[Dataset records]
(* ===== verification/CwpackProof.v ===== *)
(** * The packer refines the MessagePack encoding

    Every pack routine of [Cwpack.v], run without an overflow handler on a
    well-formed context, has exactly the abstract effect [emit_cmd]. *)

From Stdlib Require Import ZArith Lia.
From stdpp Require Import base gmap list option numbers.
From S2P Require Import Prelude Float32 Cwpack CwpackSpec.
Import StmtNotations.

Local Open Scope Z_scope.
Local Open Scope stmt_scope.

(** ** Stepping through a pack routine *)

Lemma sbind_Go {S A B} (c : stmt S A) (k : A -> stmt S B) a s s' :
  c s = Go a s' -> (let! x := c in k x) s = k a s'.
Proof. unfold sbind. by intros ->. Qed.

Lemma sbind_Return {S A B} (c : stmt S A) (k : A -> stmt S B) s s' :
  c s = Return s' -> (let! x := c in k x) s = Return s'.
Proof. unfold sbind. by intros ->. Qed.

Lemma put_bytes_Go p l s :
  allocated (pmem s) p (Z.of_nat (length l)) ->
  put_bytes p l s = Go tt (PackState (ctx s) (write (pmem s) p l)).
Proof.
  intros H. unfold put_bytes, sbind, sget, sopt. by rewrite store_allocated.
Qed.

Definition reserved (n : Z) (s : pack_state) : pack_state :=
  set_ctx (set_current (current (ctx s) + n)) s.
Definition overflowed (s : pack_state) : pack_state :=
  set_ctx (set_return_code CWP_RC_BUFFER_OVERFLOW) s.

Lemma reserve_cases n s :
  pack_wf s -> 0 <= n -> current (ctx s) + n < 2 ^ 32 ->
  cw_pack_reserve_space None n s =
    if end_ (ctx s) <? current (ctx s) + n then Return (overflowed s)
    else Go (current (ctx s)) (reserved n s).
Proof.
  intros [Ho Ht _] Hn Hc. unfold cw_pack_reserve_space, sbind, sget.
  rewrite u32_small by lia.
  by destruct (_ <? _).
Qed.

(** A list of chunks written one after the other. *)
Fixpoint put_chunks (p : Z) (ls : list (list Z)) : stmt pack_state unit :=
  match ls with
  | [] => sret tt
  | l :: ls => put_bytes p l ;! put_chunks (u32 (p + Z.of_nat (length l))) ls
  end.

Lemma put_chunks_Go p ls s :
  0 <= p -> p + Z.of_nat (length (concat ls)) < 2 ^ 32 ->
  allocated (pmem s) p (Z.of_nat (length (concat ls))) ->
  put_chunks p ls s = Go tt (PackState (ctx s) (write (pmem s) p (concat ls))).
Proof.
  revert p s; induction ls as [|l ls IH]; intros p s Hp Hb Ha; simpl in *.
  - by destruct s.
  - rewrite length_app in *.
    erewrite sbind_Go by (apply put_bytes_Go; eapply allocated_sub; [done|lia..]).
    rewrite u32_small by lia. rewrite IH; simpl; [by rewrite write_app|lia..|].
    apply allocated_write. eapply allocated_sub; [done|lia..].
Qed.

(** The common shape of all the packing routines: reserve, then write. *)
Lemma exec_bind {S A B} (c : stmt S A) (k : A -> stmt S B) s :
  exec (let! x := c in k x) s =
    match c s with Go a s' => exec (k a) s' | Return s' => Some s' | Fault => None end.
Proof. unfold exec, sbind. by destruct (c s). Qed.

Lemma exec_reserve_write (body : Z -> stmt pack_state unit) ls n s :
  pack_wf s -> return_code (ctx s) = 0 ->
  n = Z.of_nat (length (concat ls)) -> current (ctx s) + n < 2 ^ 32 ->
  (forall p s', exec (body p) s' = exec (put_chunks p ls) s') ->
  exec (let! p := cw_pack_reserve_space None n in body p) s = Some (emit (concat ls) s).
Proof.
  intros Hwf Hrc -> Hb E. unfold emit. rewrite Hrc, exec_bind. simpl truthy. cbv iota.
  pose proof Hwf as [Ho Ht Ha]. rewrite reserve_cases by (done || lia).
  destruct (Z.ltb_spec (end_ (ctx s)) (current (ctx s) + Z.of_nat (length (concat ls))));
    [done|].
  rewrite E. unfold exec. rewrite put_chunks_Go; simpl; [done|lia..|].
  eapply allocated_sub; [done|lia..].
Qed.

(** [exec] only looks at the final state, so a body that falls through and a
    body that returns are the same to a caller. *)
Lemma exec_check_rc (c : stmt pack_state unit) s :
  exec (check_rc ;! c) s =
    if truthy (return_code (ctx s)) then Some s else exec c s.
Proof. unfold exec, check_rc, sbind, swhen, sget, sreturn. by destruct (truthy _). Qed.

Lemma exec_when {S} (b : bool) (c d : stmt S unit) s :
  (forall s', c s <> Go tt s') ->
  exec (swhen b c ;! d) s = if b then exec c s else exec d s.
Proof.
  intros H. unfold exec, sbind, swhen, sret. destruct b; [|done].
  destruct (c s) as [[] s'| |]; try done. by destruct (H s').
Qed.

Definition returns {S A} (c : stmt S A) : Prop := forall s a s', c s <> Go a s'.

Lemma returns_bind {S A B} (c : stmt S A) (k : A -> stmt S B) :
  (forall a, returns (k a)) -> returns (let! x := c in k x).
Proof. intros H s b s'. unfold sbind. destruct (c s); [apply H|done|done]. Qed.

Lemma returns_sreturn {S A} : returns (@sreturn S A).
Proof. by intros s a s'. Qed.

Lemma exec_when_returns {S} (b : bool) (c d : stmt S unit) s :
  returns c -> exec (swhen b c ;! d) s = if b then exec c s else exec d s.
Proof. intros H. apply exec_when. intros s'. apply H. Qed.

Lemma exec_get_when {S} (b : S -> bool) (c d : stmt S unit) s :
  returns c ->
  exec ((let! s := sget in swhen (b s) c) ;! d) s = if b s then exec c s else exec d s.
Proof.
  intros H. unfold exec, sbind, swhen, sret, sget. destruct (b s); [|done].
  pose proof (H s) as Hs. destruct (c s) as [[] s'| |]; try done. by destruct (Hs tt s').
Qed.

Lemma exec_scall_return {S} (c : stmt S unit) s : exec (scall c ;! (sreturn : stmt S unit)) s = exec c s.
Proof. unfold exec at 1, sbind, scall, sreturn. by destruct (exec c s). Qed.

Ltac solve_returns :=
  repeat first [apply returns_sreturn | apply returns_bind; intros].

Lemma memcpy_in_all p v l : l = Z.of_nat (length v) -> memcpy_in p v l = put_bytes p v.
Proof.
  intros ->. unfold memcpy_in. rewrite Z.ltb_irrefl, Nat2Z.id. by rewrite take_ge.
Qed.

(** The bodies are the chunk writers: unfold, and follow the stores. *)
Ltac solve_chunks :=
  intros ? ?; unfold exec, sreturn, cw_store16, cw_store32, cw_store64;
  cbn [put_chunks length]; unfold sret;
  rewrite ?cw_swap16_be, ?cw_swap32_be, ?cw_swap64_be, ?memcpy_in_all by lia;
  rewrite ?length_be_bytes; cbn [length];
  change (Z.of_nat 1) with 1; change (Z.of_nat 2) with 2;
  change (Z.of_nat 4) with 4; change (Z.of_nat 8) with 8;
  rewrite ?u32_add_l, <- ?Z.add_assoc;
  repeat match goal with
         | |- context [Zpos ?a + Zpos ?b] =>
             let v := eval vm_compute in (Zpos a + Zpos b) in change (Zpos a + Zpos b) with v
         end;
  unfold sbind;
  repeat match goal with |- context [put_bytes ?p ?l ?s] => destruct (put_bytes p l s) as [[] ?| |] end;
  reflexivity.

Section Moves.
Context (s : pack_state) (Hwf : pack_wf s) (Hrc : return_code (ctx s) = 0).

Lemma tryMove0_emit t :
  current (ctx s) + 1 < 2 ^ 32 ->
  exec (tryMove0 None t) s = Some (emit [u8 t] s).
Proof.
  intros. change [u8 t] with (concat [[u8 t]]).
  apply exec_reserve_write; [done..|solve_chunks].
Qed.

Lemma tryMove1_emit t d :
  current (ctx s) + 2 < 2 ^ 32 ->
  exec (tryMove1 None t d) s = Some (emit [u8 t; u8 d] s).
Proof.
  intros. change [u8 t; u8 d] with (concat [[u8 t]; [u8 d]]).
  apply exec_reserve_write; [done..|solve_chunks].
Qed.

Lemma tryMove2_emit t d :
  current (ctx s) + 3 < 2 ^ 32 ->
  exec (tryMove2 None t d) s = Some (emit (u8 t :: be_bytes 2 d) s).
Proof.
  intros. change (u8 t :: be_bytes 2 d) with (concat [[u8 t]; be_bytes 2 d]).
  apply exec_reserve_write; [done..|solve_chunks].
Qed.

Lemma tryMove4_emit t d :
  current (ctx s) + 5 < 2 ^ 32 ->
  exec (tryMove4 None t d) s = Some (emit (u8 t :: be_bytes 4 d) s).
Proof.
  intros. change (u8 t :: be_bytes 4 d) with (concat [[u8 t]; be_bytes 4 d]).
  apply exec_reserve_write; [done..|solve_chunks].
Qed.

Lemma tryMove8_emit t d :
  current (ctx s) + 9 < 2 ^ 32 ->
  exec (tryMove8 None t d) s = Some (emit (u8 t :: be_bytes 8 d) s).
Proof.
  intros. change (u8 t :: be_bytes 8 d) with (concat [[u8 t]; be_bytes 8 d]).
  apply exec_reserve_write; [done..|solve_chunks].
Qed.
End Moves.

(** ** Refinement of each routine *)

Lemma emit_latched l s : truthy (return_code (ctx s)) = true -> emit l s = s.
Proof. intros H. unfold emit. by rewrite H. Qed.

Lemma emit_cmd_latched c s : truthy (return_code (ctx s)) = true -> emit_cmd c s = s.
Proof.
  intros H. unfold emit_cmd. rewrite H. destruct (enc _ c); [by apply emit_latched|done].
Qed.

Lemma truthy_false z : truthy z = false -> z = 0.
Proof. unfold truthy. destruct (Z.eqb_spec z 0); done. Qed.

Section Refine.
Context (s : pack_state) (Hwf : pack_wf s).

(** A set return code: both sides leave the state alone. *)
Ltac by_rc :=
  rewrite exec_check_rc;
  destruct (truthy (return_code (ctx s))) eqn:Erc;
  [by rewrite emit_cmd_latched|]; pose proof (truthy_false _ Erc) as Hrc;
  unfold emit_cmd, enc.

Ltac by_when := repeat (rewrite exec_when_returns; [|solve [solve_returns]]).

Ltac by_move :=
  first [ rewrite tryMove0_emit | rewrite tryMove1_emit | rewrite tryMove2_emit
        | rewrite tryMove4_emit | rewrite tryMove8_emit ]; [|done|done|lia].

Lemma unsigned_refines i :
  is_u 64 i -> current (ctx s) + 9 < 2 ^ 32 ->
  exec (cw_pack_unsigned None i) s = Some (emit_cmd (PUnsigned i) s).
Proof.
  intros [Hi _] Hc. unfold cw_pack_unsigned. by_rc. by_when. unfold enc_unsigned.
  case_cmp; by_move; rewrite ?u8_small by lia; done.
Qed.

Lemma signed_refines i :
  - 2 ^ 63 <= i < 2 ^ 63 -> current (ctx s) + 9 < 2 ^ 32 ->
  exec (cw_pack_signed None i) s = Some (emit_cmd (PSigned i) s).
Proof.
  intros Hi Hc. unfold cw_pack_signed. by_rc. by_when.
  change (s64 0xffffffff80000000) with (- 2 ^ 31). unfold enc_signed, enc_unsigned.
  case_cmp; try lia; by_move; rewrite ?u8_small by lia; done.
Qed.

Lemma float_refines f :
  current (ctx s) + 9 < 2 ^ 32 ->
  exec (cw_pack_float None f) s = Some (emit_cmd (PFloat f) s).
Proof. intros Hc. unfold cw_pack_float. by_rc. by by_move. Qed.

Lemma double_refines d :
  current (ctx s) + 9 < 2 ^ 32 ->
  exec (cw_pack_double None d) s = Some (emit_cmd (PDouble d) s).
Proof. intros Hc. unfold cw_pack_double. by_rc. by by_move. Qed.

Lemma nil_refines :
  current (ctx s) + 9 < 2 ^ 32 ->
  exec (cw_pack_nil None) s = Some (emit_cmd PNil s).
Proof. intros Hc. unfold cw_pack_nil. by_rc. by by_move. Qed.

Lemma boolean_refines b :
  current (ctx s) + 9 < 2 ^ 32 ->
  exec (cw_pack_boolean None b) s = Some (emit_cmd (PBool b) s).
Proof. intros Hc. unfold cw_pack_boolean. by_rc. by_move. by destruct b. Qed.

Lemma fix_tag_lor tag n : 0 <= n < 16 -> tag = 0x90 \/ tag = 0x80 -> u8 (Z.lor tag n) = tag + n.
Proof.
  intros Hn Ht.
  assert (Hc : forall k : nat, (k < 16)%nat ->
             u8 (Z.lor 0x90 (Z.of_nat k)) = 0x90 + Z.of_nat k /\
             u8 (Z.lor 0x80 (Z.of_nat k)) = 0x80 + Z.of_nat k).
  { intros k Hk. do 16 (destruct k as [|k]; [by vm_compute|]). lia. }
  specialize (Hc (Z.to_nat n)). rewrite Z2Nat.id in Hc by lia.
  destruct Ht as [->| ->]; apply Hc; lia.
Qed.

Lemma array_refines n :
  is_u 32 n -> current (ctx s) + 9 < 2 ^ 32 ->
  exec (cw_pack_array_size None n) s = Some (emit_cmd (PArray n) s).
Proof.
  intros [Hn _] Hc. unfold cw_pack_array_size. by_rc. by_when. unfold enc_size.
  case_cmp; by_move; rewrite ?fix_tag_lor by auto with lia; done.
Qed.

Lemma map_refines n :
  is_u 32 n -> current (ctx s) + 9 < 2 ^ 32 ->
  exec (cw_pack_map_size None n) s = Some (emit_cmd (PMap n) s).
Proof.
  intros [Hn _] Hc. unfold cw_pack_map_size. by_rc. by_when. unfold enc_size.
  case_cmp; by_move; rewrite ?fix_tag_lor by auto with lia; done.
Qed.

(** [by_chunks ls] closes a blob branch that writes the chunks [ls]. *)
Ltac by_chunks ls :=
  transitivity (Some (emit (concat ls) s));
  [apply exec_reserve_write;
     [done|done| cbn [concat app length];
                 repeat (rewrite ?length_app, ?length_be_bytes; cbn [length]); lia
     | lia | solve_chunks]
  |cbn [concat app]; rewrite ?app_nil_r;
   try rewrite (u8_small (Z.of_nat _)) by lia;
   try rewrite (u8_small (0xa0 + _)) by lia; done].

Lemma str_branches v :
  return_code (ctx s) = 0 -> current (ctx s) + Z.of_nat (length v) + 9 < 2 ^ 32 ->
  exec (cw_pack_str None v (Z.of_nat (length v))) s =
    Some (emit (str_header (be_compatible (ctx s)) (Z.of_nat (length v)) ++ v) s).
Proof.
  intros Hrc Hc. unfold cw_pack_str. rewrite exec_check_rc, Hrc. simpl truthy. cbv iota.
  rewrite exec_when_returns by solve_returns. unfold str_header.
  rewrite (exec_get_when (fun s => (Z.of_nat (length v) <? 256)
             && negb (be_compatible (ctx s)))) by solve_returns.
  rewrite exec_when_returns by solve_returns.
  destruct (Z.ltb_spec (Z.of_nat (length v)) 32).
  { by_chunks [[u8 (0xa0 + Z.of_nat (length v))]; v]. }
  destruct (Z.ltb_spec (Z.of_nat (length v)) 256); simpl andb;
    [destruct (negb (be_compatible (ctx s)))|];
    [by_chunks [[0xd9]; [u8 (Z.of_nat (length v))]; v]| |];
    (destruct (Z.ltb_spec (Z.of_nat (length v)) 65536);
     [by_chunks [[0xda]; be_bytes 2 (Z.of_nat (length v)); v]
     |by_chunks [[0xdb]; be_bytes 4 (Z.of_nat (length v)); v]]).
Qed.

Lemma str_refines v :
  current (ctx s) + Z.of_nat (length v) + 9 < 2 ^ 32 ->
  exec (cw_pack_str None v (Z.of_nat (length v))) s = Some (emit_cmd (PStr v) s).
Proof.
  intros Hc. destruct (truthy (return_code (ctx s))) eqn:Erc.
  - unfold cw_pack_str. rewrite exec_check_rc, Erc. by rewrite emit_cmd_latched.
  - apply str_branches; [by apply truthy_false|done].
Qed.

Lemma bin_refines v :
  current (ctx s) + Z.of_nat (length v) + 9 < 2 ^ 32 ->
  exec (cw_pack_bin None v (Z.of_nat (length v))) s = Some (emit_cmd (PBin v) s).
Proof.
  intros Hc. unfold cw_pack_bin. by_rc.
  rewrite (exec_get_when (fun s => be_compatible (ctx s))) by solve_returns.
  rewrite exec_scall_return. by_when.
  destruct (be_compatible (ctx s)) eqn:Eb.
  { rewrite str_branches by done. by rewrite Eb. }
  unfold bin_header.
  destruct (Z.ltb_spec (Z.of_nat (length v)) 256);
    [by_chunks [[0xc4]; [u8 (Z.of_nat (length v))]; v]|].
  destruct (Z.ltb_spec (Z.of_nat (length v)) 65536);
    [by_chunks [[0xc5]; be_bytes 2 (Z.of_nat (length v)); v]
    |by_chunks [[0xc6]; be_bytes 4 (Z.of_nat (length v)); v]].
Qed.

Lemma ext_refines t v :
  current (ctx s) + Z.of_nat (length v) + 9 < 2 ^ 32 ->
  exec (cw_pack_ext None t v (Z.of_nat (length v))) s = Some (emit_cmd (PExt t v) s).
Proof.
  intros Hc. unfold cw_pack_ext. by_rc.
  rewrite (exec_get_when (fun s => be_compatible (ctx s))) by solve_returns.
  destruct (be_compatible (ctx s)) eqn:Eb; [by rewrite Erc|].
  unfold ext_header. cbv zeta.
  repeat match goal with
  | |- context [Z.of_nat (length v) =? ?k] =>
      destruct (Z.eqb_spec (Z.of_nat (length v)) k) as [El|_]
  end.
  - by_chunks [[0xd4]; [u8 t]; v].
  - by_chunks [[0xd5]; [u8 t]; v].
  - by_chunks [[0xd6]; [u8 t]; v].
  - by_chunks [[0xd7]; [u8 t]; v].
  - by_chunks [[0xd8]; [u8 t]; v].
  - destruct (Z.ltb_spec (Z.of_nat (length v)) 256);
      [by_chunks [[0xc7]; [u8 (Z.of_nat (length v))]; [u8 t]; v]|].
    destruct (Z.ltb_spec (Z.of_nat (length v)) 65536);
      [by_chunks [[0xc8]; be_bytes 2 (Z.of_nat (length v)); [u8 t]; v]
      |by_chunks [[0xc9]; be_bytes 4 (Z.of_nat (length v)); [u8 t]; v]].
Qed.
End Refine.

Lemma pack_emit_cmd c s :
  pack_wf s -> cmd_ok c -> current (ctx s) + payload c + 9 < 2 ^ 32 ->
  exec (pack c) s = Some (emit_cmd c s).
Proof.
  intros Hwf Hok Hc. destruct c; cbn [cmd_ok pack payload] in *; destruct_and?;
    first [ apply nil_refines | apply boolean_refines | apply unsigned_refines
          | apply signed_refines | apply float_refines | apply double_refines
          | apply array_refines | apply map_refines | apply str_refines
          | apply bin_refines | apply ext_refines ]; try done; lia.
Qed.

_What to produce_. Each line of the entries that contains the word "true" should be listed.

_Final answer_.
Lemma emit_latched l s : truthy (return_code (ctx s)) = true -> emit l s = s.
Lemma emit_cmd_latched c s : truthy (return_code (ctx s)) = true -> emit_cmd c s = s.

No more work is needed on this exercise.